The Sea at Truro: Poems
“Her style never obtrudes on her subject or that quiet sense of transcendence. . . . We are clearly at home in these deep, rich poems.”
In this latest and most seasoned book of poems, Nancy Willard’s clean and direct style results in truly memorable poems, real gems full of empathy with all things, especially the natural world.
Her innocent eyes and open heart allow her to see and capture the magic of the everyday. Her mythic sense and lively humor promote a quiet wonder. She opens the book with this revealing quote from Jean Giono: “True mysteries are hidden in the light.”
The book of 50 poems is divided into five short and tight sections, each with its own character and style.
Section One consists of portraits of others, including family. In “Some Things Should Never Be Written Down” she lists, “The lovesick hummingbird’s whistling for love;/ the tide of sleep humming toward me/ and baited with whispers, what he said,/ what she said . . ./the ring of my mother’s name/ when my grandfather called to her three days/ after he died, and she with her arms full/ of wind-washed laundry/ just freed from the line.”
Ms. Willard opens here to the inner world of longing and loss yet ties it firmly to images of the outer, the “wind-washed laundry/ just freed on the line.”
In another poem from this section “Unpainted Still Life” we encounter a brother speaking to his dead artist sister: “How much of yourself you left behind!” and the sister answering back, “Look for me in the world I left/ when the sun splashes its light on everything.”
In Section Two Ms. Willard turns objects into icons capturing their mythic proportions. We have poems like “Shoes,” “Legend of the Tangerine,” and “A Letter from Ferns in the New World” in which the substance of the world takes on legendary significance thanks to the poet’s imagination.
In “The Morning of the Feast,” for example “The potato opens its eyes, the carrot’s hair/ is standing on end, the beets come up/ for air, the nutmeg conjures its family/ tree. They gather again in the first garden.” Though nature is the source for these, the style is more sparse and magical, reminiscent of Pablo Neruda’s odes.
It is in Section Three dealing with nature exclusively that her images and details are most vivid and full. Here are elemental poems of plants and animals. Deer, red-tailed hawk, squirrels, horseshoe crab, dragonfly, bees and bats come to life here.
“Deer in Winter” is a lovely lyric full of images soft and warm to the touch. The deer stand “among the darkened fingers/ of oak leaves. Now they are hungry./ They nose the old grass in the winter garden./ They are all ears for weather and hunters/ and their ears are filling their pockets with news.” Ms. Willard reveals how life’s mystery and significance lives around us.

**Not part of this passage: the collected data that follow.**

(** Socket directory, GPU and allocation. *)
Definition stage_reserve (request : NodeStageWeightRequest) : py state (Z * Z * Z) :=
  prepare_socket_dir env ;;
  let size := weight_size_bytes (st_size_bytes request) in
  allocator ← py_get cuda_allocator ;
  match allocator with
  | None => abort UNAVAILABLE "CUDA allocator failed to initialize. Cannot allocate VRAM."
  | Some _ =>
      let gpu_id := stage_gpu_id env (stage_sharded request) (st_shard_index request) in
      with_allocator (stage_allocate size gpu_id)
  end.

(** Record, load, start the servers. *)
Definition stage_commit (request : NodeStageWeightRequest) (r : Z * Z * Z) : py state unit :=
  let id := stage_effective_id request in
  let '(fd, handle, device_ptr) := r in
  put_buffer id (staged_entry request (weight_size_bytes (st_size_bytes request))
    (stage_gpu_id env (stage_sharded request) (st_shard_index request)) fd handle device_ptr) ;;
  load_source env (st_source_path request) device_ptr ;;
  start_servers id.

(** [except Exception as e: context.abort(INTERNAL, str(e))]. *)
Definition guarded (p : proc state unit) : proc state unit :=
  proc_except p (fun e => seg (abort (A:=unit) INTERNAL (exn_str e)) (fun _ => Done (Ret tt))).

(** The process after the allocation, after the test, and from the start. *)
Definition stage_committing (request : NodeStageWeightRequest) (r : Z * Z * Z) : proc state unit :=
  seg (stage_commit request r) (fun _ => Done (Ret tt)).

Definition stage_reserving (request : NodeStageWeightRequest) : proc state unit :=
  seg (stage_reserve request) (stage_committing request).

Definition stage_proc (request : NodeStageWeightRequest) : proc state unit :=
  guarded (seg (stage_check request) (fun staged : bool =>
    if staged then Done (Ret tt) else stage_reserving request)).

Definition unstage_proc (claim_id : string) : proc state unit :=
  seg (NodeUnstageWeight claim_id) (fun _ => Done (Ret tt)).
End handlers.

(** ** Lemmas *)

Section lemmas.
Context {W C : Type} `{CudaApi W} `{GrpcContext C} (env : Env).
#[local] Abbreviation state := (Driver W C).
Implicit Types (s : state) (request : NodeStageWeightRequest).

Lemma except_ext {A} (m m' : py state A) c h h' s :
  (forall s, m s = m' s) -> (forall e s, h e s = h' e s) -> py_except m c h s = py_except m' c h' s.
Proof. intros Hm Hh. unfold py_except. rewrite Hm. destruct (m' s) as [[] ?]; try done. by case_match. Qed.

Lemma bind_ext {A B} (m : py state A) (k k' : A -> py state B) s :
  (forall a s, k a s = k' a s) -> (m ≫= k) s = (m ≫= k') s.
Proof. intros Hk. rewrite !bind_unfold. by destruct (m s) as [[] ?]. Qed.

(** The segments of NodeStageWeight, one after the other, are the handler. *)
Lemma stage_proc_run request s :
  run_proc (stage_proc env request) s = NodeStageWeight env request s.
Proof.
  unfold stage_proc, guarded. rewrite run_proc_except. unfold NodeStageWeight. apply except_ext.
  - intros s1. rewrite run_seg. unfold stage_body, stage_check.
    rewrite bind_assoc. apply bind_ext. intros _ s2. rewrite bind_assoc. apply bind_ext.
    intros [] s3.
    + rewrite bind_assoc, bind_unfold. by destruct (add_reference _ _) as [[[]| |] ?].
    + cbn [mret py_ret]. unfold stage_reserving, stage_new, stage_reserve. rewrite bind_ret_l, run_seg.
      rewrite bind_assoc. apply bind_ext. intros _ s4. rewrite bind_assoc. apply bind_ext.
      intros [a|] s5.
      * apply bind_ext. intros [[fd h] p] s6. unfold stage_committing, stage_commit. rewrite run_seg.
        rewrite bind_assoc. apply bind_ext. intros _ s7. rewrite bind_assoc. apply bind_ext.
        intros _ s8. rewrite bind_unfold. by destruct (start_servers _ _) as [[[]| |] ?].
      * rewrite bind_unfold. unfold abort. by destruct (ctx_abort _ _ _).
  - intros e s1. rewrite run_seg, bind_unfold. unfold abort. by destruct (ctx_abort _ _ _).
Qed.
End lemmas.

(** ** Lemmas: the segments *)

Section segments.
Context {W C : Type} `{CudaApi W} `{GrpcContext C} `{!GrpcLaws C} (env : Env).
#[local] Abbreviation state := (Driver W C).
Implicit Types (s : state) (request : NodeStageWeightRequest).

Lemma check_new request s :
  dict_get (stage_effective_id request) (ALLOCATED_BUFFERS s) = None ->
  stage_check request s =
    (Ret false, set_claims (<[st_claim_id request := stage_effective_id request]>) s).
Proof.
  intros Hn. unfold stage_check. rewrite bind_unfold. simpl. rewrite bind_unfold. simpl.
  by rewrite (proj2 (dict_mem_false _ _) Hn).
Qed.

Lemma reserve_run request a r a' s :
  socket_dir_permitted env = true -> cuda_allocator s = Some a ->
  stage_allocate (weight_size_bytes (st_size_bytes request))
    (stage_gpu_id env (stage_sharded request) (st_shard_index request)) a = (Ret r, a') ->
  stage_reserve env request s =
    (Ret r, set_allocator (Some a') (set_files with_socket_dir s)).
Proof.
  intros Hdir Ha Hr. unfold stage_reserve. rewrite bind_unfold, prepare_socket_dir_run by done.
  rewrite bind_unfold. simpl. rewrite Ha. by erewrite with_allocator_run by (try apply Ha; apply Hr).
Qed.

(** The entry goes in whether or not there is one already. *)
Lemma commit_run request fd handle device_ptr s :
  st_source_path request = "" ->
  let id := stage_effective_id request in
  exists s', stage_commit env request (fd, handle, device_ptr) s = (Ret tt, s') /\
    ALLOCATED_BUFFERS s' = dict_set id
      (set_notify_sock_path (notify_sock_path_of id)
         (staged_entry request (weight_size_bytes (st_size_bytes request))
            (stage_gpu_id env (stage_sharded request) (st_shard_index request)) fd handle device_ptr))
      (ALLOCATED_BUFFERS s) /\
    KNOWN_CLAIMS s' = KNOWN_CLAIMS s /\ cuda_allocator s' = cuda_allocator s.
Proof.
  intros Hsrc id. unfold stage_commit. rewrite bind_unfold. simpl. rewrite Hsrc. unfold load_source.
  simpl. rewrite bind_unfold. simpl. erewrite start_servers_run by apply dict_get_set_eq.
  eexists. split; [done|]. simpl. by rewrite dict_set_set.
Qed.

(** A guarded process makes a segment that returns. *)
Lemma guarded_step {B} l1 l2 (m : py state B) (k : B -> proc state unit) s b s' :
  m s = (Ret b, s') ->
  pool_step (l1 ++ guarded (seg m k) :: l2, s) (l1 ++ guarded (k b) :: l2, s').
Proof.
  intros E. pose proof (pool_move l1 (fun s => guarded
    (match (m s).1 with Ret b => k b | Raise e => Done (Raise e) | Stuck => Done Stuck end))
    (fun s => (m s).2) l2 s) as Hm. cbv beta in Hm. rewrite E in Hm. exact Hm.
Qed.
End segments.

(** ** Properties *)

Section race.
Context {W C : Type} `{CudaApi W} `{GrpcContext C} `{!GrpcLaws C}.
Context (obs : W -> cuda_obs) `{!CudaLaws W obs} (env : Env).
Context (g : Z) (Hg : 0 < g).
Context (Hgran : forall p f w, (cuMemGetAllocationGranularity p f w).1 = (0, g)).
Implicit Types (s : Driver W C).

(** Two allocations that succeed one after the other are both live, under two handles. *)
Lemma allocations_distinct sz1 gpu1 sz2 gpu2 (a : CudaAllocator W) fd1 h1 p1 a1 fd2 h2 p2 a2 :
  stage_allocate sz1 gpu1 a = (Ret (fd1, h1, p1), a1) ->
  stage_allocate sz2 gpu2 a1 = (Ret (fd2, h2, p2), a2) ->
  h1 <> h2 /\ is_Some (live (obs (libcuda a2)) !! h1) /\ is_Some (live (obs (libcuda a2)) !! h2).
Proof.
  intros E1 E2.
  destruct (stage_allocate_inv obs _ _ _ _ _ E1) as (_ & b1 & A1 & Ho1).
  destruct (allocate_inv obs g Hgran _ _ _ _ _ _ _ A1) as (_ & _ & _ & _ & _ & L1).
  destruct (stage_allocate_inv obs _ _ _ _ _ E2) as (_ & b2 & A2 & Ho2).
  destruct (allocate_inv obs g Hgran _ _ _ _ _ _ _ A2) as (_ & _ & Hfree & _ & _ & L2).
  assert (h1 <> h2) as Hne.
  { intros ->. rewrite Ho2, L1 in Hfree. simpl in Hfree. by rewrite lookup_insert_eq in Hfree. }
  split; [done|]. rewrite L2. simpl. rewrite lookup_insert_eq, lookup_insert_ne, Ho2, L1 by done.
  simpl. rewrite lookup_insert_eq. by split; eexists.
Qed.

(** C34: two requests that stage the same new buffer for two claims, on two threads, may
    both see it missing and both allocate it. Both succeed; the entry is that of the second
    one, with one reference; the allocation of the first one is live and nothing names it.
    Unstaging the first claim then frees the buffer under the second one. *)
Theorem concurrent_stage_leaks r1 r2 s a fd1 h1 p1 a1 fd2 h2 p2 a2 :
  let id := stage_effective_id r1 in
  stage_effective_id r2 = id -> st_claim_id r1 <> st_claim_id r2 ->
  st_source_path r1 = "" -> st_source_path r2 = "" ->
  socket_dir_permitted env = true -> dict_wf (ALLOCATED_BUFFERS s) ->
  dict_get id (ALLOCATED_BUFFERS s) = None -> cuda_allocator s = Some a ->
  stage_allocate (weight_size_bytes (st_size_bytes r1))
    (stage_gpu_id env (stage_sharded r1) (st_shard_index r1)) a = (Ret (fd1, h1, p1), a1) ->
  stage_allocate (weight_size_bytes (st_size_bytes r2))
    (stage_gpu_id env (stage_sharded r2) (st_shard_index r2)) a1 = (Ret (fd2, h2, p2), a2) ->
  exists s', rtc pool_step ([stage_proc env r1; stage_proc env r2], s)
      ([Done (Ret tt); Done (Ret tt)], s') /\
    KNOWN_CLAIMS s' !! st_claim_id r1 = Some id /\ KNOWN_CLAIMS s' !! st_claim_id r2 = Some id /\
    (exists b, dict_get id (ALLOCATED_BUFFERS s') = Some b /\
       bi_handle b = h2 /\ bi_ref_count b = Some 1) /\
    (forall k, k <> id -> dict_get k (ALLOCATED_BUFFERS s') = dict_get k (ALLOCATED_BUFFERS s)) /\
    cuda_allocator s' = Some a2 /\ h1 <> h2 /\
    is_Some (live (obs (libcuda a2)) !! h1) /\ is_Some (live (obs (libcuda a2)) !! h2) /\
    exists s'', rpc (NodeUnstageWeight (st_claim_id r1)) s' = (RpcOk tt, s'') /\
      dict_get id (ALLOCATED_BUFFERS s'') = None /\ KNOWN_CLAIMS s'' !! st_claim_id r2 = Some id.
Proof.
  intros id Hid Hclaims Hp1 Hp2 Hdir Hwf Hnew Ha E1 E2.
  set (s1 := set_claims (<[st_claim_id r1 := id]>) s).
  set (s2 := set_claims (<[st_claim_id r2 := id]>) s1).
  set (s3 := set_allocator (Some a1) (set_files with_socket_dir s2)).
  set (s4 := set_allocator (Some a2) (set_files with_socket_dir s3)).
  destruct (commit_run env r1 fd1 h1 p1 s4 Hp1) as (s5 & E5 & Hb5 & Hk5 & Ha5).
  destruct (commit_run env r2 fd2 h2 p2 s5 Hp2) as (s6 & E6 & Hb6 & Hk6 & Ha6).
  rewrite Hid in Hb6. fold id in Hb5. rewrite Hb5, dict_set_set in Hb6.
  assert (dict_wf (ALLOCATED_BUFFERS s6)) as Hwf6 by (rewrite Hb6; auto with wpi).
  assert (KNOWN_CLAIMS s6 = <[st_claim_id r2 := id]> (<[st_claim_id r1 := id]> (KNOWN_CLAIMS s))) as Hk
    by (by rewrite Hk6, Hk5).
  assert (exists b, dict_get id (ALLOCATED_BUFFERS s6) = Some b /\
    bi_handle b = h2 /\ bi_ref_count b = Some 1) as (b & Hb & Hbh & Hbr)
    by (eexists; rewrite Hb6, dict_get_set_eq; by repeat split).
  exists s6. split.
  { eapply rtc_l; [apply (guarded_step [] [stage_proc env r2] _ _ _ _ _ (check_new r1 s Hnew))|].
    eapply rtc_l; [apply (guarded_step [_] [] _ _ _ _ _ (check_new r2 s1 ltac:(by rewrite Hid)))|].
    rewrite Hid. cbn [app]. fold s2.
    eapply rtc_l; [apply (guarded_step [] [_] _ _ _ _ _ (reserve_run env r1 a _ a1 s2 Hdir Ha E1))|].
    cbn [app]. fold s3.
    eapply rtc_l; [apply (guarded_step [_] [] _ _ _ _ _ (reserve_run env r2 a1 _ a2 s3 Hdir eq_refl E2))|].
    cbn [app]. fold s4.
    eapply rtc_l; [apply (guarded_step [] [_] _ _ _ _ _ E5)|].
    eapply rtc_l; [apply (guarded_step [_] [] _ _ _ _ _ E6)|]. apply rtc_refl. }
  split; [by rewrite Hk, lookup_insert_ne, lookup_insert_eq|].
  split; [by rewrite Hk, lookup_insert_eq|].
  split; [by exists b|].
  split; [intros k Hne; by rewrite Hb6, dict_get_set_ne|].
  split; [by rewrite Ha6, Ha5|].
  destruct (allocations_distinct _ _ _ _ _ _ _ _ _ _ _ _ _ E1 E2) as (Hne & L1 & L2).
  split; [done|]. split; [done|]. split; [done|].
  destruct (unstage_last_run (st_claim_id r1) id b 1 s6) as (s7 & E7 & Hk7 & _ & Hg7);
    [done|by rewrite Hk, lookup_insert_ne, lookup_insert_eq|done..|].
  exists s7. split; [done|]. split; [by rewrite Hg7, bool_decide_eq_true_2 by auto|].
  by rewrite Hk7, lookup_delete_ne, Hk, lookup_insert_eq.
Qed.
End race.

(** ** Lemmas: threads that stage different buffers *)

Section frames.
Context {W C : Type} `{CudaApi W} `{GrpcContext C} `{!GrpcLaws C} (env : Env).
#[local] Abbreviation state := (Driver W C).
Implicit Types (s : state) (request : NodeStageWeightRequest).

(** The two dictionaries are [d] and [K]. *)
Definition dicts (d : dict BufferInfo) (K : gmap string string) s : Prop :=
  ALLOCATED_BUFFERS s = d /\ KNOWN_CLAIMS s = K.

Lemma dicts_modify d K (f : state -> state) :
  (forall s, ALLOCATED_BUFFERS (f s) = ALLOCATED_BUFFERS s /\ KNOWN_CLAIMS (f s) = KNOWN_CLAIMS s) ->
  preserves (dicts d K) (py_modify f).
Proof. intros Hf. apply preserves_modify. intros s [E1 E2]. destruct (Hf s) as [F1 F2]. split; congruence. Qed.

#[export] Instance dicts_allocator d K : AllocatorFrame (W:=W) (C:=C) (dicts d K).
Proof. by intros o s. Qed.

One of her most famous poems, “Losing Compass,” is among the best here, revealing her absorption of such poets as Robert Frost and Elizabeth Bishop as well as a Zen-like sense of life’s transcendence.
Again she moves us out and into the oneness and marvel of the natural world, where we stand as “Thatched with reindeer moss/ and starflowers, the roots of pitch pines/ muscle into the light.”
Here we enter into the deep mystery, where “For all things, light/ opens the dark woods, the mapped path, the crack/ under the door. But who on earth knows where we are?/ And which of us remembers the way back?” All of her poems have fine endings and true, refusing to belie their truth with happy assurances.
Section Four is located in places and atmospheres, all of them tied to the sea and the sense of waves both literal and mythic. In “Honor the Waves” she instructs, “Honor the waves as they wash toward you,/ wearing the cool skins they are born with,/ riding the dark like a congress of nuns./ You can hear the froth of their gossip,/ their laughter exploding.”
Her style never obtrudes on her subject or that quiet sense of transcendence.
Finally in Section Five the author gives us wise grounded poems of acceptance. In the beautiful “Elementals” she combines the elements of air, fire, water, and earth in a prayer-like instruction for making things whole.
Put on my garment of water.
The whale shall be your bed,
sunfish your morning star,
seaweeds your lovers crying,
we are, we are
Put on my apron of earth,
the cloth of rain. All things
fall through the net of birth,
again again,
put on the earth.
In this short, sweet collection from Nancy Willard’s later years we truly have the “elemental” and essential poems, ones that give us “a momentary stay” against life’s confusion, yet remain open to its greater mystery.
In her poem about poetry, “Learning by Heart,” she captures the way poetry moves through us as an act of creation and communal sharing. To help memorize a poem she urges us to imagine it into a house and furnish it. “Now walk through the house/ of its only guest, the poem/ on which you may spy/ like a new mother, rising at night/ to check on her smallest sleeper./ You are also walking/ through the body of the poem,/ reading its vital signs.”
We are clearly at home in these deep, rich poems.